▸ **Directions for this task**: Please quote exactly the opening lines of the data, from the first line to the one where "split; [exact Hf0|]." appears.

=== Extracted information ===

(** C10. When the read of some cell of the requested column raises,
    [grid_get_distinct] raises: the caller gets the exception of a failing
    cell of that column, where [grid_read_all] over the same column returns
    its rows with [""] in that cell. *)
Theorem grid_get_distinct_propagates (grid : Handle R) (column : string)
    (n row : Z) (e : exn) (s : state R) :
  RowCount R (world s) grid = Ok n ->
  (0 <= row < n)%Z ->
  GetCellValue R (world s) grid row column = Raise e ->
  (exists row0 e0 s',
     (0 <= row0 < n)%Z
     /\ GetCellValue R (world s) grid row0 column = Raise e0
     /\ grid_get_distinct grid column s = (Raise e0, s'))
  /\ (exists data s' record,
        grid_read_all grid (Some [column]) 0 s = (Ok data, s')
        /\ data !! Z.to_nat row = Some record
        /\ record !! column = Some "").
Proof.
  intros Hn Hrow Hfail. split.
  - destruct (distinct_loop_raises grid column (py_range n) ∅
                (mkState (world s) (trace s ++ [EvRowCount grid])) row e)
      as (row0 & e0 & s' & Hin0 & Hf0 & _ & Hrun);
      [now apply elem_of_py_range | exact Hfail |].
    exists row0, e0, s'. split; [now apply elem_of_py_range|].
    split; [exact Hf0|].
    unfold grid_get_distinct. unfold bind at 1. unfold query at 1.
    rewrite Hn. unfold bind at 1. unfold emit. now rewrite Hrun.
  - pose proof (grid_read_all_run grid (Some [column]) [column] 0 n s Hn
                  eq_refl) as Hrun.
    cbv zeta in Hrun. change (0 <? 0)%Z with false in Hrun.
    eexists _, _, (record_of R (world s) grid [column] row).
    split; [exact Hrun|]. split.
    + rewrite list_lookup_fmap.
      assert (Hlookup : py_range n !! Z.to_nat row = Some row).
      { unfold py_range. rewrite list_lookup_fmap.
        rewrite (lookup_seq_lt 0 (Z.to_nat n) (Z.to_nat row)) by lia.
        simpl. f_equal. lia. }
      now rewrite Hlookup.
    + rewrite record_of_lookup.
      destruct (decide (column ∈ [column])) as [_|Hn']; [now rewrite Hfail|].
      exfalso. apply Hn'. left.
Qed.
End DistinctValues.
(** * A read-only SQLite page reader: shallow embedding of [src/SQLite.js]

    The JavaScript program opens a database file, reads the 100-byte file
    header, decodes the catalog on page 1, and answers [.dbinfo], [.tables]
    and single-table [SELECT] commands by a full scan of the table B-tree.

    Conventions of the embedding.
    - A [Buffer] is a list of bytes.  The Buffer reads of the runtime
      ([readInt8], [readUInt16BE], ...) throw a [RangeError] outside the
      buffer; [subarray] clamps its indices instead.
    - A JavaScript [throw] is the [Throw] branch of the [result] monad.
    - JavaScript numbers only occur as integers here (offsets, lengths, page
      numbers, decoded integers); they are modelled as [Z], without the
      rounding of the runtime above 2^53.
    - A JavaScript string is the list of its UTF-16 code units.
    - A [Map] from column names to values is a [gmap]. *)

From Stdlib Require Import ZArith List Lia Ascii String DecimalString.
From Stdlib Require Import Init.Byte.
From stdpp Require Import base option list gmap fin_maps sorting.

Local Open Scope Z_scope.

(** ** Runtime values *)

Abbreviation Buffer := (list byte).

(** A string of the runtime: UTF-16 code units. *)
Abbreviation JSString := (list Z).

(** The code units of an ASCII literal of the source text. *)
Definition js (s : string) : JSString :=
  map (fun a => Z.of_N (N_of_ascii a)) (list_ascii_of_string s).

(** The values that occur as column values, row ids and query literals. *)
Inductive Value :=
| VUndefined
| VNull
| VNumber (n : Z)
| VBigInt (n : Z)
| VString (s : JSString)
| VBuffer (b : Buffer).

(** The exceptions of the program.  The template strings of the source are
    kept as a tag and the interpolated value:
    [InvalidPageType t] is [new Error(`invalid page type: ${t}`)],
    [UnknownSerialType t] is [new Error(`Unknown serial type: ${t}`)],
    [UnknownPageType t] is [new Error(`Unknown page type: ${t}`)],
    [TableNotFound n] is [new Error(`Table ${n} not found`)];
    [RangeError] is thrown by a Buffer read outside the buffer,
    [TypeError] by the runtime (a method call on [undefined], a path that
    is not a string, a BigInt mixed with a number),
    [IOError] by [open], [read] and [close] of the file system. *)
Inductive JSError :=
| RangeError
| TypeError
| IOError (code : Z)
| InvalidPageType (pageType : Z)
| UnknownSerialType (serialType : Value)
| UnknownPageType (pageType : Z)
| TableNotFound (name : JSString).

Inductive result (A : Type) :=
| Ok (a : A)
| Throw (e : JSError).
Arguments Ok {A} a.
Arguments Throw {A} e.

Definition bind {A B} (m : result A) (k : A -> result B) : result B :=
  match m with
  | Ok a => k a
  | Throw e => Throw e
  end.

Notation "'let*' x ':=' m 'in' k" := (bind m (fun x => k))
  (at level 10, x pattern, m at level 100, k at level 200).

(** ** Buffer primitives of the runtime *)

Definition byteZ (b : byte) : Z := Z.of_N (Byte.to_N b).

(** Big-endian value of a byte sequence. *)
Definition beValue (bytes : list byte) : Z :=
  fold_left (fun acc b => acc * 256 + byteZ b) bytes 0.

Definition blen (buffer : Buffer) : Z := Z.of_nat (length buffer).

Definition inBounds (buffer : Buffer) (offset : Z) (byteLength : nat) : bool :=
  (0 <=? offset) && (offset + Z.of_nat byteLength <=? blen buffer).

(** [buffer.readUIntBE(offset, byteLength)] *)
Definition readUIntBE (buffer : Buffer) (offset : Z) (byteLength : nat) : result Z :=
  if inBounds buffer offset byteLength
  then Ok (beValue (take byteLength (drop (Z.to_nat offset) buffer)))
  else Throw RangeError.

Definition readUInt16BE (buffer : Buffer) (offset : Z) : result Z :=
  readUIntBE buffer offset 2.

Definition readUInt32BE (buffer : Buffer) (offset : Z) : result Z :=
  readUIntBE buffer offset 4.

Definition readBigUInt64BE (buffer : Buffer) (offset : Z) : result Z :=
  readUIntBE buffer offset 8.

(** [buffer.readInt8(offset)]: the byte as a two's complement number. *)
Definition readInt8 (buffer : Buffer) (offset : Z) : result Z :=
  let* v := readUIntBE buffer offset 1 in
  Ok (if v <? 128 then v else v - 256).

(** Index clamping of [TypedArray.prototype.subarray]: a negative index counts
    from the end. *)
Definition clampIndex (len i : Z) : Z :=
  if i <? 0 then Z.max (len + i) 0 else Z.min i len.

(** [buffer.subarray(start, end)] *)
Definition subarray (buffer : Buffer) (start end_ : Z) : Buffer :=
  let s := clampIndex (blen buffer) start in
  let e := clampIndex (blen buffer) end_ in
  take (Z.to_nat (e - s)) (drop (Z.to_nat s) buffer).

(** *** [buffer.toString('utf8')]

    The decoder of the runtime: a maximal ill-formed prefix of a sequence is
    replaced by U+FFFD, and the offending byte is decoded again as the start
    of a new sequence. *)

Record Utf8State := mkUtf8 {
  u_cp : Z;        (* code point under construction *)
  u_needed : Z;    (* continuation bytes still expected *)
  u_lower : Z;     (* admissible range of the next continuation byte *)
  u_upper : Z
}.

Definition utf8Init : Utf8State := mkUtf8 0 0 128 191.

Definition inRange (lo hi b : Z) : bool := (lo <=? b) && (b <=? hi).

===

▸ **Response area**:
(** C10. When the read of some cell of the requested column raises,
    [grid_get_distinct] raises: the caller gets the exception of a failing
    cell of that column, where [grid_read_all] over the same column returns
    its rows with [""] in that cell. *)
Theorem grid_get_distinct_propagates (grid : Handle R) (column : string)
    (n row : Z) (e : exn) (s : state R) :
  RowCount R (world s) grid = Ok n ->
  (0 <= row < n)%Z ->
  GetCellValue R (world s) grid row column = Raise e ->
  (exists row0 e0 s',
     (0 <= row0 < n)%Z
     /\ GetCellValue R (world s) grid row0 column = Raise e0
     /\ grid_get_distinct grid column s = (Raise e0, s'))
  /\ (exists data s' record,
        grid_read_all grid (Some [column]) 0 s = (Ok data, s')
        /\ data !! Z.to_nat row = Some record
        /\ record !! column = Some "").
Proof.
  intros Hn Hrow Hfail. split.
  - destruct (distinct_loop_raises grid column (py_range n) ∅
                (mkState (world s) (trace s ++ [EvRowCount grid])) row e)
      as (row0 & e0 & s' & Hin0 & Hf0 & _ & Hrun);
      [now apply elem_of_py_range | exact Hfail |].
    exists row0, e0, s'. split; [now apply elem_of_py_range|].
    split; [exact Hf0|].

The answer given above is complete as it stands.